■ Task to complete
If a line in the records below contains the word "rewrite", copy it.

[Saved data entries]
+ + + +

(* ===== verification/ReadWorld.v ===== *)
(** * Running a read in a world

    What a successful, a failed and an undisturbed step of [HistoryStore] says
    about the world: the proof rules of the read monad. *)

From S2P Require Import Prelude GoStrings GoTime GoFloat Uuid Telemetry.
From S2P Require Import Txn Store Persist HistoryQuery HistoryStore.
#[local] Open Scope Z_scope.

Create HintDb ticks.

Section world.
Context {uuid : Type} `{U : UuidLib uuid}.
Implicit Types (db : HistoryDB uuid) (w : World uuid).

(** The context has not ended before tick [n]. *)
Definition alive w (n : nat) : Prop := forall k c, ends_at w = Some (k, c) -> (n <= k)%nat.

(** Nothing fails and nothing changes. *)
Record quiet w db : Prop := {
  quiet_ctx : ends_at w = None;
  quiet_store k : store_at w k = db;
  quiet_reply k : reply_at w k = None;
}.

Lemma alive_mono w n n' : (n <= n')%nat -> alive w n' -> alive w n.
Proof. intros Hn Ha k c Hk. specialize (Ha k c Hk). lia. Qed.

(** ** Success *)

Lemma hbind_ok {A B} (m : HM uuid A) (f : A -> HM uuid B) w n b n' :
  hbind m f w n = (Ok b, n') -> exists a k, m w n = (Ok a, k) /\ f a w k = (Ok b, n').
Proof. unfold hbind. destruct (m w n) as [[a|e] k]; [eauto|done]. Qed.

Lemma htry_ok {A} (m : HM uuid A) w n r n' : htry m w n = (Ok r, n') -> m w n = (r, n').
Proof. unfold htry. destruct (m w n). naive_solver. Qed.

Lemma of_res_ok {A} (r : res herror A) w n a n' : of_res r w n = (Ok a, n') -> r = Ok a /\ n' = n.
Proof. unfold of_res. intros H. by injection H as -> ->. Qed.

Lemma db_call_ok {A} (run : HistoryDB uuid -> res herror A) w n r n' :
  db_call run w n = (Ok r, n') -> n' = S n
  /\ match reply_at w n with Some e => r = Err e | None => r = run (store_at w n) end.
Proof. unfold db_call. intros H. destruct (reply_at w n); injection H as <- <-; done. Qed.

Lemma ctx_Err_ok w n c n' : ctx_Err w n = (Ok c, n') -> n' = S n
  /\ match c with
     | None => alive w n'
     | Some c => exists k, ends_at w = Some (k, c) /\ (k <= n)%nat
     end.
Proof.
  unfold ctx_Err, alive. destruct (ends_at w) as [[k c']|]; intros H.
  - destruct (k <=? n)%nat eqn:E; injection H as <- <-; (split; [done|]).
    + apply Nat.leb_le in E. eauto.
    + apply Nat.leb_gt in E. intros k' c [= <- <-]. lia.
  - injection H as <- <-. done.
Qed.

Lemma ended w n k c : ends_at w = Some (k, c) -> (k < n)%nat -> ~ alive w n.
Proof. intros Hw Hk Ha. specialize (Ha k c Hw). lia. Qed.

Lemma ensure_ctx_ok dep w n u n' : ensure_ctx dep w n = (Ok u, n') -> n' = S n /\ alive w n'.
Proof.
  unfold ensure_ctx. intros H. apply hbind_ok in H as (c & k & Hc & H). apply ctx_Err_ok in Hc as [-> Hc].
  destruct c; [done|]. injection H as _ <-. done.
Qed.

Lemma scoped_ok {A} dep (fn : HM uuid A) w n r n' : scoped dep fn w n = (Ok r, n') ->
  exists k, fn w n = (r, k) /\ n' = S k /\ alive w n'.
Proof.
  unfold scoped. intros H. apply hbind_ok in H as (r' & k & Hr & H). apply htry_ok in Hr.
  apply hbind_ok in H as (c & k' & Hc & H). apply ctx_Err_ok in Hc as [-> Hc].
  destruct c; [by repeat case_match|]. injection H as -> <-. by exists k.
Qed.

(** ** Failure *)

Lemma hbind_err {A B} (m : HM uuid A) (f : A -> HM uuid B) w n e n' :
  hbind m f w n = (Err e, n') ->
  m w n = (Err e, n') \/ exists a k, m w n = (Ok a, k) /\ f a w k = (Err e, n').
Proof. unfold hbind. destruct (m w n) as [[a|e'] k]; [eauto|]. intros H. injection H as -> <-. by left. Qed.

Lemma htry_not_err {A} (m : HM uuid A) w n e n' : ~ htry m w n = (Err e, n').
Proof. unfold htry. by destruct (m w n). Qed.

Lemma of_res_err {A} (r : res herror A) w n e n' : of_res r w n = (Err e, n') -> r = Err e /\ n' = n.
Proof. unfold of_res. intros H. by injection H as -> ->. Qed.

Lemma ensure_ctx_err dep w n e n' : ensure_ctx dep w n = (Err e, n') ->
  n' = S n /\ ~ alive w n' /\ exists c, e = HJoin dep (HCause (ctx_cause c)).
Proof.
  unfold ensure_ctx. intros H. apply hbind_err in H as [H|(c & k & Hc & H)]; [done|].
  apply ctx_Err_ok in Hc as [-> Hc]. destruct c as [c|]; [|done]. injection H as <- <-.
  destruct Hc as (k & Hw & Hk). split; [done|]. split; [apply (ended w _ k c); [done|lia]|eauto].
Qed.

Lemma scoped_err {A} dep (fn : HM uuid A) w n e n' : scoped dep fn w n = (Err e, n') ->
  ~ alive w n' /\ exists r k e', fn w n = (r, k) /\ n' = S k /\ e = HJoin dep e'.
Proof.
  unfold scoped. intros H. apply hbind_err in H as [H|(r & k & Hr & H)]; [by apply htry_not_err in H|].
  apply htry_ok in Hr. apply hbind_err in H as [H|(c & k' & Hc & H)]; [done|].
  apply ctx_Err_ok in Hc as [-> Hc]. destruct c as [c|]; [|done]. destruct Hc as (k' & Hw & Hk).
  destruct r as [a|e']; [|destruct (negb _)]; injection H as <- <-;
    (split; [apply (ended w _ k' c); [done|lia]|eauto 10]).
Qed.

(** ** A quiet world *)

Lemma quiet_db_call {A} (run : HistoryDB uuid -> res herror A) w db n : quiet w db ->
  db_call run w n = (Ok (run db), S n).
Proof. intros [_ Hs Hr]. unfold db_call. by rewrite Hr, Hs. Qed.

Lemma quiet_ctx_Err w db n : quiet w db -> ctx_Err w n = (Ok None, S n).
Proof. intros [Hc _ _]. unfold ctx_Err. by rewrite Hc. Qed.

Lemma quiet_ensure_ctx dep w db n : quiet w db -> ensure_ctx dep w n = (Ok (), S n).
Proof. intros Hq. unfold ensure_ctx, hbind. by rewrite (quiet_ctx_Err w db). Qed.

Lemma quiet_scoped {A} dep (fn : HM uuid A) w db n : quiet w db ->
  scoped dep fn w n = (Ok (fn w n).1, S (fn w n).2).
Proof.
  intros Hq. unfold scoped, hbind, htry. destruct (fn w n) as [r k]. by rewrite (quiet_ctx_Err w db).
Qed.

Lemma quiet_alive w db n : quiet w db -> alive w n.
Proof. intros [Hc _ _] k c. by rewrite Hc. Qed.

(** ** Time never goes back *)

Definition ticks {A} (m : HM uuid A) : Prop := forall w n, (n <= (m w n).2)%nat.

Lemma ticks_ret {A} (a : A) : ticks (hret a).
Proof. intros w n. cbn. lia. Qed.

Lemma ticks_fail {A} e : ticks (@hfail uuid U A e).
Proof. intros w n. cbn. lia. Qed.

Lemma ticks_of_res {A} (r : res herror A) : ticks (of_res r).
Proof. intros w n. cbn. lia. Qed.

Lemma ticks_call {A} (run : HistoryDB uuid -> res herror A) : ticks (db_call run).
Proof. intros w n. cbn. lia. Qed.

Lemma ticks_ctx : ticks (@ctx_Err uuid U).
Proof. intros w n. cbn. lia. Qed.

Lemma ticks_bind {A B} (m : HM uuid A) (k : A -> HM uuid B) : ticks m -> (forall a, ticks (k a)) -> ticks (hbind m k).
Proof.
  intros Hm Hk w n. unfold hbind. pose proof (Hm w n) as Hn. destruct (m w n) as [[a|e] n']; cbn in *; [|done].
  pose proof (Hk a w n'). lia.
Qed.

Lemma ticks_try {A} (m : HM uuid A) : ticks m -> ticks (htry m).
Proof. intros Hm w n. unfold htry. pose proof (Hm w n) as Hn. by destruct (m w n). Qed.

Lemma ticks_le {A} (m : HM uuid A) w n r n' : ticks m -> m w n = (r, n') -> (n <= n')%nat.
Proof. intros Hm H. pose proof (Hm w n) as Hn. by rewrite H in Hn. Qed.

End world.

#[export] Hint Resolve ticks_ret ticks_fail ticks_of_res ticks_call ticks_ctx ticks_try : ticks.

Ltac tick := repeat first [progress intros | apply ticks_bind | progress auto with ticks | case_match].

Lemma ticks_ensure_ctx {uuid} `{U : UuidLib uuid} dep : ticks (@ensure_ctx uuid U dep).
Proof. unfold ensure_ctx. tick. Qed.

#[export] Hint Resolve ticks_ensure_ctx : ticks.

Lemma ticks_scoped {uuid} `{U : UuidLib uuid} {A} dep (fn : HM uuid A) : ticks fn -> ticks (scoped dep fn).
Proof. intros Hf. unfold scoped. tick. Qed.

#[export] Hint Resolve ticks_scoped : ticks.

(** ** Snapshot reads

    [snapshot m f]: where nothing fails [m] computes [f] of the tables; in any
    world an answer of [m] is the answer of [f] for the tables at one instant
    of the read. *)

Section snapshot.
Context {uuid : Type} `{U : UuidLib uuid}.
Implicit Types (db : HistoryDB uuid) (w : World uuid).

Record snapshot {A} (m : HM uuid A) (f : HistoryDB uuid -> res herror A) : Prop := {
  snap_quiet w db n : quiet w db -> (m w n).1 = f db;
  snap_sound w n a n' : m w n = (Ok a, n') -> exists k, (n <= k <= n')%nat /\ f (store_at w k) = Ok a;
  snap_ticks : ticks m;
}.

Lemma snapshot_of_res {A} (r : res herror A) : snapshot (of_res r) (fun _ => r).
Proof.
  split; [done| |auto with ticks]. intros w n a n' H. apply of_res_ok in H as [-> ->]. exists n. split; [lia|done].
Qed.

Lemma snapshot_ret {A} (a : A) : snapshot (hret a) (fun _ => Ok a).
Proof. apply (snapshot_of_res (Ok a)). Qed.

Lemma snapshot_fail {A} e : snapshot (hfail e) (fun _ => @Err herror A e).
Proof. apply (snapshot_of_res (Err e)). Qed.

Lemma snapshot_ext {A} (m : HM uuid A) f g : (forall db, f db = g db) -> snapshot m f -> snapshot m g.
Proof.
  intros E [Hq Hs Ht]. split; [|intros w n a n' H|done].
  - intros w db n Hw. rewrite <- E. by apply Hq.
  - apply Hs in H as (k & Hk & H). exists k. by rewrite <- E.
Qed.

(** Further processing of a read that looks at no table. *)
Lemma snapshot_bind {A B} (m : HM uuid A) f (k : A -> HM uuid B) g : snapshot m f ->
  (forall a, snapshot (k a) (fun _ => g a)) -> snapshot (hbind m k) (fun db => let! a := f db in g a).
Proof.
  intros [Hq Hs Ht] Hk. split.
  - intros w db n Hw. unfold hbind. specialize (Hq w db n Hw). destruct (m w n) as [[a|e] n']; cbn in Hq; rewrite <- Hq; [|done].
    by apply (snap_quiet _ _ (Hk a) w db).
  - intros w n b n' H. apply hbind_ok in H as (a & k1 & Ha & H). pose proof (ticks_le _ _ _ _ _ (snap_ticks _ _ (Hk a)) H).
    apply Hs in Ha as (k2 & Hk2 & Ha). exists k2. split; [lia|]. rewrite Ha.
    by apply (snap_sound _ _ (Hk a)) in H as (_ & _ & H).
  - apply ticks_bind; [done|]. intros a. apply Hk.
Qed.

(** A step that only looks at the context or the connection. *)
Lemma snapshot_after {A} (m0 : HM uuid ()) (m : HM uuid A) f : ticks m0 ->
  (forall w db n, quiet w db -> (m0 w n).1 = Ok ()) -> snapshot m f -> snapshot (leth _ := m0 in m) f.
Proof.
  intros Ht0 Hq0 [Hq Hs Ht]. split.
  - intros w db n Hw. unfold hbind. specialize (Hq0 w db n Hw). destruct (m0 w n) as [r n']; cbn in Hq0. subst r.
    by apply Hq.
  - intros w n a n' H. apply hbind_ok in H as (u & k & Hu & H). pose proof (ticks_le _ _ _ _ _ Ht0 Hu).
    apply Hs in H as (k' & Hk & H). exists k'. split; [lia|done].
  - by apply ticks_bind.
Qed.

Lemma snapshot_ensure_ctx {A} dep (m : HM uuid A) f : snapshot m f -> snapshot (leth _ := ensure_ctx dep in m) f.
Proof.
  apply snapshot_after; [auto with ticks|]. intros w db n Hw. by rewrite (quiet_ensure_ctx dep w db).
Qed.

(** One statement and the classification of its error. *)
Lemma snapshot_call {A B} (run : HistoryDB uuid -> res herror A) (k : res herror A -> HM uuid B) g :
  (forall r, snapshot (k r) (fun _ => g r)) -> (forall e b, g (Err e) <> Ok b) ->
  snapshot (hbind (db_call run) k) (fun db => g (run db)).
Proof.
  intros Hk Hg. split.
  - intros w db n Hw. unfold hbind. rewrite (quiet_db_call _ w db) by done. by apply (snap_quiet _ _ (Hk _) w db).
  - intros w n b n' H. apply hbind_ok in H as (r & k' & Hr & H). apply db_call_ok in Hr as [-> Hr].
    pose proof (ticks_le _ _ _ _ _ (snap_ticks _ _ (Hk r)) H). exists n. split; [lia|].
    apply (snap_sound _ _ (Hk r)) in H as (_ & _ & H). destruct (reply_at w n); subst r; [by apply Hg in H|done].
  - apply ticks_bind; [auto with ticks|]. intros r. apply Hk.
Qed.

End snapshot.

+ + + +

■ Answer to this task
Proof. intros [_ Hs Hr]. unfold db_call. by rewrite Hr, Hs. Qed.
Proof. intros [Hc _ _]. unfold ctx_Err. by rewrite Hc. Qed.
Proof. intros Hq. unfold ensure_ctx, hbind. by rewrite (quiet_ctx_Err w db). Qed.
  intros Hq. unfold scoped, hbind, htry. destruct (fn w n) as [r k]. by rewrite (quiet_ctx_Err w db).
Proof. intros [Hc _ _] k c. by rewrite Hc. Qed.
Proof. intros Hm H. pose proof (Hm w n) as Hn. by rewrite H in Hn. Qed.
  - intros w db n Hw. rewrite <- E. by apply Hq.
  - apply Hs in H as (k & Hk & H). exists k. by rewrite <- E.
  - intros w db n Hw. unfold hbind. specialize (Hq w db n Hw). destruct (m w n) as [[a|e] n']; cbn in Hq; rewrite <- Hq; [|done].
    apply Hs in Ha as (k2 & Hk2 & Ha). exists k2. split; [lia|]. rewrite Ha.
  apply snapshot_after; [auto with ticks|]. intros w db n Hw. by rewrite (quiet_ensure_ctx dep w db).
  - intros w db n Hw. unfold hbind. rewrite (quiet_db_call _ w db) by done. by apply (snap_quiet _ _ (Hk _) w db).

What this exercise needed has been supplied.